Late-night parties and events on an occasional evening or weekend can be acceptable, but regular loud gatherings that go until the sun rises would be worthy of objection. Tenants on upper levels may create some noise when walking regardless of the time of day, but running through the apartment in the middle of the night should be avoided. If you allow pets and have a tenant whose dog barks incessantly, you are likely to receive complaints, though the occasional barking is to be expected.

If you find that the complaint is for a minor reason, or something that you or the city ordinances would not consider valid, then you’ll want to notify the party who complained. Let them know that you visited the property, or what other measures were taken to determine that there was not an issue.

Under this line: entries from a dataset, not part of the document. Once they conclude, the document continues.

(* ===== verification/JsonStrings.v ===== *)
(** * JSON string literals: quoting, scanning and unquoting

    What [quote] writes is a literal the scanner takes whole, and unquoting it
    gives back every string that is valid UTF-8. *)

From S2P Require Import Prelude GoLib Json JsonTheory.
From Stdlib Require Import Strings.String Strings.Ascii.

Local Abbreviation len := String.length.

(** ** Runes *)

(** A string that is one well-formed UTF-8 sequence. *)
Definition rune (r : string) : Prop := r ≠ EmptyString ∧ rune_size r = len r.

Inductive valid_utf8 : string → Prop :=
  | valid_nil : valid_utf8 EmptyString
  | valid_rune r s : rune r → valid_utf8 s → valid_utf8 (r +:+ s).

Lemma append_nil_l s : EmptyString +:+ s = s.
Proof. done. Qed.
Lemma append_cons c r s : String c r +:+ s = String c (r +:+ s).
Proof. done. Qed.

Lemma append_length s t : len (s +:+ t) = len s + len t.
Proof. induction s as [|c s IH]; [done|]. rewrite append_cons. cbn. by rewrite IH. Qed.

Lemma append_assoc r s t : (r +:+ s) +:+ t = r +:+ (s +:+ t).
Proof. induction r as [|c r IH]; [done|]. by rewrite !append_cons, IH. Qed.

Lemma take_string_app r s : take_string (len r) (r +:+ s) = r.
Proof. induction r as [|c r IH]; [by destruct s|]. rewrite append_cons. cbn. by rewrite IH. Qed.

Lemma drop_string_app r s : drop_string (len r) (r +:+ s) = s.
Proof. induction r as [|c r IH]; [by destruct s|]. rewrite append_cons. done. Qed.

Lemma drop_string_length n s : len (drop_string n s) = len s - n.
Proof. revert s. induction n as [|n IH]; intros [|c s]; cbn; try done. Qed.

(** The size of the first sequence does not depend on what follows it. *)
Lemma rune_size_app r s : rune r → rune_size (r +:+ s) = len r.
Proof.
  intros [Hne Hr]. revert Hr. unfold rune_size.
  destruct r as [|a [|b [|c [|d [|x r]]]]]; rewrite ?append_cons, ?append_nil_l; cbn [String.length]; try done;
    repeat case_match; intros; try done; try congruence.
Qed.

(** Is the byte one of a sequence of several? *)
Definition is_high (c : ascii) : bool := (128 <=? code c)%N.

Lemma in_range_high lo hi c : (128 <= lo)%N → in_range lo hi c = true → is_high c = true.
Proof.
  unfold in_range, is_high. intros Hlo [H _]%andb_prop. apply N.leb_le in H. apply N.leb_le. lia.
Qed.

Lemma is_cont_high c : is_cont c = true → is_high c = true.
Proof. by apply in_range_high. Qed.

Fixpoint all_high (s : string) : Prop :=
  match s with EmptyString => True | String c s => is_high c = true ∧ all_high s end.

(** A rune is one byte below 128 or two to four bytes that are not. *)
Lemma rune_cases r :
  rune r → (∃ c, r = String c EmptyString ∧ (code c < 128)%N) ∨ (2 ≤ len r ∧ all_high r).
Proof.
  intros [Hne Hr]. revert Hr. unfold rune_size.
  destruct r as [|a s]; [done|]. destruct (N.ltb_spec (code a) 128) as [Ha|Ha].
  { intros Hl. left. exists a. by destruct s. }
  intros Hr. right. assert (is_high a = true) as Hha by (unfold is_high; by apply N.leb_le).
  destruct s as [|b s]; [done|]. destruct (in_range 194 223 a).
  { destruct (is_cont b) eqn:Hb; [|done]. destruct s; [|done]. apply is_cont_high in Hb.
    cbn. split; [lia|done]. }
  destruct s as [|c s]; [done|].
  assert (∀ lo hi lo' hi' x, (if (code a =? x)%N then in_range lo hi b
            else if (code a =? lo')%N then in_range lo hi' b else is_cont b) = true →
          (128 <= lo)%N → is_high b = true) as Hb.
  { intros lo hi lo' hi' x Hb Hlo. repeat case_match; eauto using in_range_high, is_cont_high. }
  destruct (in_range 224 239 a).
  { destruct (_ && _) eqn:Hbc; [|done]. apply andb_prop in Hbc as [H1 H2%is_cont_high].
    destruct s; [|done]. cbn. split; [lia|]. split; [done|]. split; [|done].
    repeat case_match; eauto using in_range_high, is_cont_high.
    all: by eapply in_range_high; [|exact H1]. }
  destruct s as [|d s]; [done|].
  destruct (_ && _) eqn:Hbc; [|done]. apply andb_prop in Hbc as [Hbc H4%is_cont_high].
  apply andb_prop in Hbc as [Hbc H3%is_cont_high]. apply andb_prop in Hbc as [_ H1].
  destruct s; [|done]. cbn. split; [lia|]. split; [done|]. split; [|done].
  repeat case_match; eauto using is_cont_high.
  all: by eapply in_range_high; [|exact H1].
Qed.

(** ** Fuel *)

Lemma take_drop_string n s : take_string n s +:+ drop_string n s = s.
Proof.
  revert s. induction n as [|n IH]; intros [|c s]; try done. cbn. by rewrite append_cons, IH.
Qed.

Lemma quote_fuel_irrelevant n m s : len s < n → len s < m → quote_fuel n s = quote_fuel m s.
Proof.
  revert m s. induction n as [|n IH]; intros m s Hn Hm; [lia|]. destruct m as [|m]; [lia|].
  cbn [quote_fuel]. destruct s as [|c s]; [done|]. cbn in Hn, Hm.
  destruct (rune_size (String c s)) as [|[|k]] eqn:Hk.
  - by rewrite (IH m) by lia.
  - by rewrite (IH m) by lia.
  - rewrite (IH m); [done|..]; rewrite drop_string_length; cbn; lia.
Qed.

Lemma low_surrogate_length s r rest : low_surrogate s = Some (r, rest) → len rest < len s.
Proof.
  unfold low_surrogate. destruct s as [|x [|y [|a [|b [|c [|d s]]]]]]; try done.
  destruct (_ && _); [|done]. destruct (hex4 a b c d); [|done]. cbn. intros [= _ <-]. lia.
Qed.

Lemma unquote_fuel_irrelevant n m s : len s < n → len s < m → unquote_fuel n s = unquote_fuel m s.
Proof.
  revert m s. induction n as [|n IH]; intros m s Hn Hm; [lia|]. destruct m as [|m]; [lia|].
  cbn [unquote_fuel]. destruct s as [|c s]; [done|]. cbn in Hn, Hm.
  destruct (Ascii.eqb c backslash).
  2: { destruct (rune_size (String c s)) as [|k] eqn:Hk; [by rewrite (IH m) by lia|].
       rewrite (IH m); [done|..]; rewrite drop_string_length; cbn; lia. }
  destruct s as [|e s]; [done|]. cbn in Hn, Hm. destruct (Ascii.eqb e "u").
  2: { destruct (simple_escape e); [|done]. by rewrite (IH m) by lia. }
  destruct s as [|x1 [|x2 [|x3 [|x4 s]]]]; try done. cbn in Hn, Hm.
  destruct (hex4 x1 x2 x3 x4) as [r|]; [|done].
  destruct (is_surrogate r); [|by rewrite (IH m) by lia].
  destruct (low_surrogate s) as [[r' s']|] eqn:Hl; [apply low_surrogate_length in Hl|by rewrite (IH m) by lia].
  destruct (_ && _)%bool; by rewrite (IH m) by lia.
Qed.

(** ** Quoting one rune *)

Definition quote_rune (r : string) : string :=
  match r with
  | String c EmptyString => escape_ascii c
  | _ => if String.eqb r (encode_rune 8232) then "\u2028"
         else if String.eqb r (encode_rune 8233) then "\u2029"
         else r
  end.

Lemma quote_app r s : rune r → quote (r +:+ s) = quote_rune r +:+ quote s.
Proof.
  intros Hr. pose proof (rune_size_app r s Hr) as Hsize. unfold quote.
  destruct (rune_cases r Hr) as [(c & -> & Hc)|[Hl _]].
  - rewrite append_cons, append_nil_l in *. cbn [quote_fuel]. rewrite Hsize. cbn [String.length quote_rune].
    f_equal. 
  - destruct r as [|c r]; [cbn in Hl; lia|]. rewrite append_cons in *. cbn [quote_fuel]. rewrite Hsize.
    cbn [String.length] in *. destruct (len r) as [|k] eqn:Hk; [lia|].
    replace (Datatypes.S (Datatypes.S k)) with (len (String c r)) by (cbn; by rewrite Hk).
    rewrite <- append_cons, take_string_app, drop_string_app.
    assert (quote_rune (String c r) =
            if String.eqb (String c r) (encode_rune 8232) then "\u2028"
            else if String.eqb (String c r) (encode_rune 8233) then "\u2029"
            else String c r) as -> by (by destruct r). f_equal.
    change (quote_fuel (Datatypes.S (len (r +:+ s))) s = quote_fuel (Datatypes.S (len s)) s).
    apply quote_fuel_irrelevant; rewrite ?append_length; lia.
Qed.

(** ** Scanning it *)

Lemma scan_high c s :
  is_high c = true →
  scan_string (String c s) = '(raw, rest) ← scan_string s; Some (String c raw, rest).
Proof.
  unfold is_high. intros Hc%N.leb_le. cbn [scan_string].
  destruct (Ascii.eqb_spec c quote_char) as [->|_]; [by vm_compute in Hc|].
  destruct (Ascii.eqb_spec c backslash) as [->|_]; [by vm_compute in Hc|].
  destruct (N.ltb_spec (code c) 32); [lia|]. by destruct (scan_string s) as [[raw rest]|].
Qed.

Definition scans_as (l : string) : Prop := ∀ s,
  scan_string (l +:+ s) = '(raw, rest) ← scan_string s; Some (l +:+ raw, rest).

Lemma scan_all_high r : all_high r → scans_as r.
Proof.
  intros Hr s. induction r as [|c r IH]; [rewrite append_nil_l; by destruct (scan_string s) as [[raw rest]|]|].
  destruct Hr as [Hc Hr]. rewrite append_cons, scan_high, IH by done.
  by destruct (scan_string s) as [[raw rest]|].
Qed.

Lemma scan_escape_ascii c : (code c < 128)%N → scans_as (escape_ascii c).
Proof.
  intros Hc s. destruct c as [[] [] [] [] [] [] [] []]; try (by vm_compute in Hc);
    cbn -[scan_string]; cbn [scan_string]; by destruct (scan_string s) as [[raw rest]|].
Qed.

Lemma scan_quote_rune r : rune r → scans_as (quote_rune r).
Proof.
  intros Hr. destruct (rune_cases r Hr) as [(c & -> & Hc)|[Hl Hh]]; [by apply scan_escape_ascii|].
  assert (quote_rune r = "\u2028" ∨ quote_rune r = "\u2029" ∨ quote_rune r = r) as [->|[->| ->]].
  { destruct r as [|c [|d r]]; [cbn in Hl; lia..|]. unfold quote_rune. repeat case_match; tauto. }
  - intros s. rewrite !append_cons, append_nil_l. cbn. by destruct (scan_string s) as [[raw rest]|].
  - intros s. rewrite !append_cons, append_nil_l. cbn. by destruct (scan_string s) as [[raw rest]|].
  - by apply scan_all_high.
Qed.

(** The front of a string is a rune, or a byte that starts none. *)
Lemma rune_front s k : rune_size s = Datatypes.S k → rune (take_string (Datatypes.S k) s).
Proof.
  intros Hs. assert (len (take_string (Datatypes.S k) s) = Datatypes.S k ∧
                     rune_size (take_string (Datatypes.S k) s) = Datatypes.S k) as [Hl Hr].
  { revert Hs. unfold rune_size. destruct s as [|a s]; [done|].
    destruct (code a <? 128)%N eqn:Ea; [intros [= <-]; cbn; by rewrite Ea|].
    destruct s as [|b s]; [done|]. destruct (in_range 194 223 a) eqn:Ha.
    { destruct (is_cont b) eqn:Hb; [|done]. intros [= <-]. cbn. by rewrite Ea, Ha, Hb. }
    destruct s as [|c s]; [done|]. destruct (in_range 224 239 a) eqn:Ha'.
    { destruct (_ && _) eqn:Hb; [|done]. intros [= <-]. cbn -[andb]. by rewrite Ea, Ha, Ha', Hb. }
    destruct s as [|d s]; [done|]. destruct (_ && _) eqn:Hb; [|done]. intros [= <-].
    cbn -[andb]. by rewrite Ea, Ha, Ha', Hb. }
  split; [by destruct (take_string _ s)|by rewrite Hr, Hl].
Qed.

Lemma string_front s :
  s = EmptyString ∨ (∃ r s', s = r +:+ s' ∧ rune r) ∨ (∃ c s', s = String c s' ∧ rune_size s = 0).
Proof.
  destruct s as [|c s]; [by left|right]. destruct (rune_size (String c s)) as [|k] eqn:Hk.
  - right. by exists c, s.
  - left. eexists _, _. split; [symmetry; apply (take_drop_string (Datatypes.S k))|]. by apply rune_front.
Qed.

Lemma rune_length r : rune r → 1 ≤ len r.
Proof. intros [Hr _]. destruct r; [done|]. cbn. lia. Qed.

Lemma quote_malformed c s : rune_size (String c s) = 0 → quote (String c s) = "\ufffd" +:+ quote s.
Proof. intros Hs. unfold quote. cbn [quote_fuel]. rewrite Hs. done. Qed.

Lemma scans_literal l s raw t :
  scans_as l → scan_string s = Some (raw, t) → scan_string (l +:+ s) = Some (l +:+ raw, t).
Proof. intros Hl Hs. rewrite Hl, Hs. done. Qed.

(** What [quote] writes is a literal, whatever the string. *)
Lemma scan_quote s t : scan_string (quote s +:+ String quote_char t) = Some (quote s, t).
Proof.
  induction s as [s IH] using (induction_ltof1 _ len). unfold ltof in IH.
  destruct (string_front s) as [->|[(r & s' & -> & Hr)|(c & s' & -> & Hs)]]; [done|..].
  - rewrite quote_app, append_assoc by done. apply scans_literal; [by apply scan_quote_rune|].
    apply IH. rewrite append_length. pose proof (rune_length r Hr). lia.
  - rewrite quote_malformed, append_assoc by done. apply scans_literal; [|apply IH; cbn; lia].
    intros u. rewrite !append_cons, append_nil_l. cbn. by destruct (scan_string u) as [[raw rest]|].
Qed.

(** ** Unquoting it *)

Lemma unquote_fuel_enough n s : len s < n → unquote_fuel n s = unquote s.
Proof. intros Hn. apply unquote_fuel_irrelevant; lia. Qed.

(** A literal that one step of the loop turns into [r]. *)
Lemma unquote_step l r s :
  l ≠ EmptyString → (∀ n, unquote_fuel (Datatypes.S n) (l +:+ s) = r +:+ unquote_fuel n s) →
  unquote (l +:+ s) = r +:+ unquote s.
Proof.
  intros Hl Hstep. unfold unquote at 1. rewrite Hstep. f_equal. apply unquote_fuel_enough.
  rewrite append_length. destruct l; [done|]. cbn. lia.
Qed.

Lemma unquote_escape_ascii c s :
  (code c < 128)%N → unquote (escape_ascii c +:+ s) = String c (unquote s).
Proof.
  intros Hc. apply (unquote_step _ (String c EmptyString)).
  - destruct c as [[] [] [] [] [] [] [] []]; done.
  - intros n. destruct c as [[] [] [] [] [] [] [] []]; try (by vm_compute in Hc); reflexivity.
Qed.

Lemma unquote_high r s : rune r → 2 ≤ len r → all_high r → unquote (r +:+ s) = r +:+ unquote s.
Proof.
  intros Hr Hl Hh. pose proof (rune_size_app r s Hr) as Hsize. unfold unquote at 1.
  destruct r as [|c r]; [cbn in Hl; lia|]. rewrite append_cons in *. cbn [unquote_fuel].
  destruct Hh as [Hc _]. unfold is_high in Hc. apply N.leb_le in Hc.
  destruct (Ascii.eqb_spec c backslash) as [->|_]; [by vm_compute in Hc|]. rewrite Hsize.
  cbn [String.length]. change (Datatypes.S (len r)) with (len (String c r)).
  rewrite <- append_cons, take_string_app, drop_string_app. f_equal.
  apply unquote_fuel_enough. cbn. rewrite append_length. lia.
Qed.

Lemma unquote_quote_rune r s : rune r → unquote (quote_rune r +:+ s) = r +:+ unquote s.
Proof.
  intros Hr. destruct (rune_cases r Hr) as [(c & -> & Hc)|[Hl Hh]]; [by apply unquote_escape_ascii|].
  assert (quote_rune r = if String.eqb r (encode_rune 8232) then "\u2028"
            else if String.eqb r (encode_rune 8233) then "\u2029" else r) as ->
    by (destruct r as [|c [|d r]]; [cbn in Hl; lia..|done]).
  destruct (String.eqb_spec r (encode_rune 8232)) as [->|_];
    [|destruct (String.eqb_spec r (encode_rune 8233)) as [->|_]; [|by apply unquote_high]].
  all: apply unquote_step; [done|intros n; reflexivity].
Qed.

Lemma unquote_quote s : valid_utf8 s → unquote (quote s) = s.
Proof.
  induction 1 as [|r s Hr _ IH]; [done|]. by rewrite quote_app, unquote_quote_rune, IH.
Qed.

(** Text of ASCII characters is valid UTF-8. *)
Fixpoint all_ascii (s : string) : bool :=
  match s with EmptyString => true | String c s => negb (is_high c) && all_ascii s end.

Lemma valid_ascii s : all_ascii s = true → valid_utf8 s.
Proof.
  induction s as [|c s IH]; [constructor|]. cbn. intros [Hc Hs]%andb_prop.
  apply (valid_rune (String c EmptyString)); [|auto]. split; [done|].
  unfold is_high in Hc. apply negb_true_iff, N.leb_gt in Hc.
  cbn. destruct (N.ltb_spec (code c) 128); [done|lia].
Qed.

For complaints that are received by a governing body or the HOA, or complaints that you have validated personally, you’ll need to address the offending tenant. Ideally, by explaining the concerns that have been addressed, and by explaining that you have witnessed the disturbance as well, the issue will be corrected. You can make suggestions where appropriate, such as placing a rug to dampen footsteps, reducing the number of guests present, or by holding gatherings with a set end time. Some complaints may warrant offering to move the offender (or the complainant) to another unit.

Noise complaints can escalate quickly whether they are valid or not. If you receive a complaint that your tenant Is being a nuisance, having a plan in place can help to save you time and hassle.

  1. Make sure to include noise in your lease agreement.

The first step is always to be sure you are covered, and the easiest way to do this is to clearly outline in your lease the rules and regulations for your property in regards to noise level. Evicting either a noisy tenant or a habitual complainer should be a last resort, but also should be an option that is listed in the lease.

  1. Take Prompt Action

You’re more likely to witness the noise yourself if you act quickly. This also shows your tenants and the complainant that you are in process, and will ideally stop receipt of any further complaints while you investigate.

  1. Suggest Solutions

Some issues are easy to resolve and can be handled through a conversation with the noisy tenant, who may not have known that a neighbor complained. The addition of a white noise machine, an additional rug, or even a move to another unit may be your best answer. Ideally, a compromise can be reached that will satisfy all parties while also showing your tenants that you are responsive to their concerns.

Landlords are responsible for providing livable conditions and for helping to maintain peace among renters. If you are presented with an issue among tenants, make sure to handle the concern before the situation escalates and causes further conflict and tenant retention issues. Keep in mind as well that complaints received from local officials and/or HOAs carry the added weight of potential fines, and may cause the need for more severe action, up to evicting the tenant if necessary.